Closed josojo closed 6 years ago
I think you're missing the check that virtualBalance > 0
.
Another (less important) case: if the attacker ever receives an invalid balance, then they'll effectively be able to immediately steal from anyone who deposits into the contract in the future. Note that we can probably assume that if the attacker has an invalid balance, then the chain is byzantine and people probably shouldn't be using it. The current implementation also has this problem.
Thanks for reviewing my PR.
I think you're missing the check that virtualBalance > 0.
It throws here virtualBalance = virtualBalance.sub(currentExit.amount);
if the virtualBalance would turn negative.
I know, its not brilliant, since then all executed code is reverted. But since the while loop needs anyway some more optimiazation in order to not run out of gas, I thought I would leave this to another PR. There needs to be some restriction on how many loops are taken in the while loop, in order to not run out of gas. Depending on how this restriction is chosen, we can also check virtualBalance>0.
Another (less important) case: if the attacker ever receives an invalid balance, then they'll effectively be able to immediately steal from anyone who deposits into the contract in the future. Note that we can probably assume that if the attacker has an invalid balance, then the chain is byzantine and people probably shouldn't be using it. The current implementation also has this problem.
I thought exactly about the same problem. Unfortunately, there is no easy solution that crosses my mind. Currently users first have to check that the plasma chain operates well. But the plasma operator could also wait to become malicious, as a high deposit to the plasma chain is on the fly, but not yet confirmed by the root chain.
@josojo my apologies - you're right re: the virtual balance. I didn't catch that. I'm going to get in touch with @DavidKnott and talk about how we want to handle the transfer DoS. This solution seems to be the most complete.
About the second problem, let's not worry about it yet. I think we can currently operate under the assumption that users will exit permanently if something goes wrong. It's an interesting to think about for the future, so I'm going to make a new issue over at https://github.com/omisego/research.
Also closing for now, as per #67. I think this is something we can come back to for production work.

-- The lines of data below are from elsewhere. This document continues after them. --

(** * url.py: an in-memory URL shortener with an LRU cache

    Shallow embedding of [src/url.py].  The three Python classes become
    three modules of state-passing functions:

    - [LRUCache]: the dictionary [cache] from keys to node references and
      the doubly linked list of [Node] objects between the two dummy nodes
      [head] and [tail].  Node objects are mutable and shared between the
      dictionary and the list, so they live in an explicit store ([heap], a
      list indexed by node reference) and the methods update it in place.
    - [URLDatabase]: the three dictionaries and the counter.
    - [URLShortener]: the public operations.

    Conventions.  A method returns [None] where the Python code would not
    return normally: an attribute access on [None], a missing dictionary
    key, a subscript on [None], or -- for the one unbounded [while True]
    loop -- when the iteration bound handed to the model is used up.
    [time.time()] is an input: every clock reading is an argument of the
    operation that performs it. *)

From stdpp Require Import gmap strings list fin_maps.
From Stdlib Require Import ZArith NArith Ascii.

Local Open Scope string_scope.

(** ** Python truthiness of the values the code branches on *)

(** [if s:] for [s] a string or [None]. *)
Definition truthy_str (s : option string) : bool :=
  match s with
  | Some EmptyString => false
  | Some _ => true
  | None => false
  end.

(** [if n:] for [n] an integer or [None]. *)
Definition truthy_int (n : option Z) : bool :=
  match n with
  | Some z => negb (z =? 0)%Z
  | None => false
  end.

(** ** class Node *)

Module Node.
(** [key] and [value] are [None] in the two dummy nodes; [prev] and
    [next] are references into the node store, or [None]. *)
Record t := mk {
  key : option string;
  value : option string;
  prev : option nat;
  next : option nat
}.

(** [Node(key, value)] *)
Definition __init__ (key value : option string) : t :=
  {| key := key; value := value; prev := None; next := None |}.

Definition set_prev (p : option nat) (n : t) : t :=
  {| key := key n; value := value n; prev := p; next := next n |}.

Definition set_next (x : option nat) (n : t) : t :=
  {| key := key n; value := value n; prev := prev n; next := x |}.
End Node.

(** ** class LRUCache *)

Module LRUCache.
Record t := mk {
  capacity : Z;
  cache : gmap string nat;  (* key -> reference of its node *)
  head : nat;               (* reference of the dummy head *)
  tail : nat;               (* reference of the dummy tail *)
  heap : list Node.t        (* the node objects, by reference *)
}.

Definition with_heap (self : t) (h : list Node.t) : t :=
  {| capacity := capacity self; cache := cache self;
     head := head self; tail := tail self; heap := h |}.

Definition with_cache (self : t) (c : gmap string nat) : t :=
  {| capacity := capacity self; cache := c;
     head := head self; tail := tail self; heap := heap self |}.

(** [r.prev = v]; fails when [r] is [None]. *)
Definition assign_prev (h : list Node.t) (r v : option nat) : option (list Node.t) :=
  i ← r; n ← h !! i; Some (<[i := Node.set_prev v n]> h).

(** [r.next = v]; fails when [r] is [None]. *)
Definition assign_next (h : list Node.t) (r v : option nat) : option (list Node.t) :=
  i ← r; n ← h !! i; Some (<[i := Node.set_next v n]> h).

(** [LRUCache(capacity)]: the head is node 0, the tail node 1. *)
Definition __init__ (capacity : Z) : t :=
  {| capacity := capacity; cache := ∅; head := 0; tail := 1;
     heap := [ Node.mk None None None (Some 1);
               Node.mk None None (Some 0) None ] |}.

(** [node.prev.next = node.next; node.next.prev = node.prev] *)
Definition _remove (self : t) (node : nat) : option t :=
  n ← heap self !! node;
  h1 ← assign_next (heap self) (Node.prev n) (Node.next n);
  n1 ← h1 !! node;
  h2 ← assign_prev h1 (Node.next n1) (Node.prev n1);
  Some (with_heap self h2).

(** [node.prev = self.head; node.next = self.head.next;
     self.head.next.prev = node; self.head.next = node] *)
Definition _add (self : t) (node : nat) : option t :=
  h1 ← assign_prev (heap self) (Some node) (Some (head self));
  hd1 ← h1 !! head self;
  h2 ← assign_next h1 (Some node) (Node.next hd1);
  hd2 ← h2 !! head self;
  h3 ← assign_prev h2 (Node.next hd2) (Some node);
  h4 ← assign_next h3 (Some (head self)) (Some node);
  Some (with_heap self h4).

Definition get (self : t) (key : string) : option (t * option string) :=
  match cache self !! key with
  | Some node =>
      self1 ← _remove self node;
      self2 ← _add self1 node;
      n ← heap self2 !! node;
      Some (self2, Node.value n)
  | None => Some (self, None)
  end.

Definition put (self : t) (key value : string) : option t :=
  self1 ← match cache self !! key with
          | Some old => _remove self old
          | None => Some self
          end;
  (* node = Node(key, value): a new object, with a new reference *)
  let node := length (heap self1) in
  let self2 := with_heap self1 (heap self1 ++ [Node.__init__ (Some key) (Some value)]) in
  self3 ← _add self2 node;
  let self4 := with_cache self3 (<[key := node]> (cache self3)) in
  if (capacity self4 <? Z.of_nat (size (cache self4)))%Z then
    tl ← heap self4 !! tail self4;
    lru_node ← Node.prev tl;
    self5 ← _remove self4 lru_node;
    lru ← heap self5 !! lru_node;
    k ← Node.key lru;
    _ ← cache self5 !! k;   (* [del] of a missing key raises *)
    Some (with_cache self5 (delete k (cache self5)))
  else Some self4.

(** Observations used to state properties (not methods of the class). *)

(** The key and value stored in the node of reference [i]. *)
Definition entry (h : list Node.t) (i : nat) : option (string * string) :=
  n ← h !! i; k ← Node.key n; v ← Node.value n; Some (k, v).

(** [self.cache[key].value] without moving the node. *)
Definition peek (self : t) (key : string) : option string :=
  i ← cache self !! key; n ← heap self !! i; Node.value n.

(** Walk [next] links from node [cur] up to the tail, at most [fuel]
    steps, collecting the nodes' references. *)
Fixpoint walk (fuel : nat) (self : t) (cur : nat) : list nat :=
  match fuel with
  | 0 => []
  | S fuel' =>
      if decide (cur = tail self) then []
      else cur :: match heap self !! cur ≫= Node.next with
                  | Some nxt => walk fuel' self nxt
                  | None => []
                  end
  end.

(** The entries of the linked list, most recently used first. *)
Definition to_list (self : t) : list (string * string) :=
  match heap self !! head self ≫= Node.next with
  | Some first => omap (entry (heap self)) (walk (length (heap self)) self first)
  | None => []
  end.

Definition keys (self : t) : list string := (to_list self).*1.
End LRUCache.

(** ** class URLDatabase *)

Module URLDatabase.
(** The dictionary stored in [self.stats[short_code]]. *)
Record Stats := mkStats {
  created_at : Z;
  expires_at : option Z;
  visit_count : Z
}.

Record t := mk {
  url_to_code : gmap string string;
  code_to_url : gmap string string;
  stats : gmap string Stats;
  counter : N   (* starts at 0 and is only ever incremented *)
}.

Definition __init__ : t :=
  {| url_to_code := ∅; code_to_url := ∅; stats := ∅; counter := 0 |}.

(** [now] is the value of [self._current_timestamp()]. *)
Definition store (self : t) (now : Z) (short_code long_url : string)
    (expiry : option Z) : t :=
  {| url_to_code := <[long_url := short_code]> (url_to_code self);
     code_to_url := <[short_code := long_url]> (code_to_url self);
     stats := <[short_code := {| created_at := now; expires_at := expiry;
                                 visit_count := 0 |}]> (stats self);
     counter := counter self |}.

Definition get_url (self : t) (short_code : string) : option string :=
  code_to_url self !! short_code.

Definition get_code (self : t) (long_url : string) : option string :=
  url_to_code self !! long_url.

Definition increment_visits (self : t) (short_code : string) : t :=
  match stats self !! short_code with
  | Some st =>
      {| url_to_code := url_to_code self; code_to_url := code_to_url self;
         stats := <[short_code := {| created_at := created_at st;
                                     expires_at := expires_at st;
                                     visit_count := visit_count st + 1 |}]>
                    (stats self);
         counter := counter self |}
  | None => self
  end.

Definition get_stats (self : t) (short_code : string) : option Stats :=
  stats self !! short_code.

(** [self.counter += 1] *)
Definition bump_counter (self : t) : t :=
  {| url_to_code := url_to_code self; code_to_url := code_to_url self;
     stats := stats self; counter := counter self + 1 |}.
End URLDatabase.

(** ** String helpers of the Python standard library *)

(** [c in s] for a character [c]. *)
Fixpoint char_in (c : ascii) (s : string) : bool :=
  match s with
  | EmptyString => false
  | String c' s' => Ascii.eqb c c' || char_in c s'
  end.

(** [all(p(c) for c in s)] *)
Fixpoint all_chars (p : ascii → bool) (s : string) : bool :=
  match s with
  | EmptyString => true
  | String c s' => p c && all_chars p s'
  end.

(** [s.split(sep)] for a one-character separator.  The recursive call never
    returns the empty list (lemma [split_cons_ne]); the last branch is there
    for the match to be total. *)
Fixpoint split (sep : ascii) (s : string) : list string :=
  match s with
  | EmptyString => [EmptyString]
  | String c s' =>
      if Ascii.eqb c sep then EmptyString :: split sep s'
      else match split sep s' with
           | p :: ps => String c p :: ps
           | [] => [String c EmptyString]
           end
  end.

(** [s.startswith(p)] *)
Definition startswith (s p : string) : bool := String.prefix p s.

(** [s.rjust(width, fill)] *)
Definition rjust (width : nat) (fill : ascii) (s : string) : string :=
  String.string_of_list_ascii (replicate (width - String.length s) fill) +:+ s.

This PR solves the issue #66.
It proposes to prevent a possible DoS withdraw attack, where an attacker prevents everybody to withdraw any funds from the root-contract by making this withdraw request throw all the time.
This is prevented by avoiding the transfer function during the finalizeExit call and only crediting balances, which can be withdrawn later. In order to prevent any race on the withdraw requests of the balance, it is ensured that never more balances are credited, as there are funds in the contract available.
For this, I calculate the virtualBalance = sum of all deposits - sum of all withdraw request went through finalizeExit. If virtualBalance < 0, then the chain operator was malicious and in this case stop the finalizeExit method.
While the proposed switch of transfer to send would also work for Ether, I prefer my solution, as it would also work for generic ERC20 Tokens.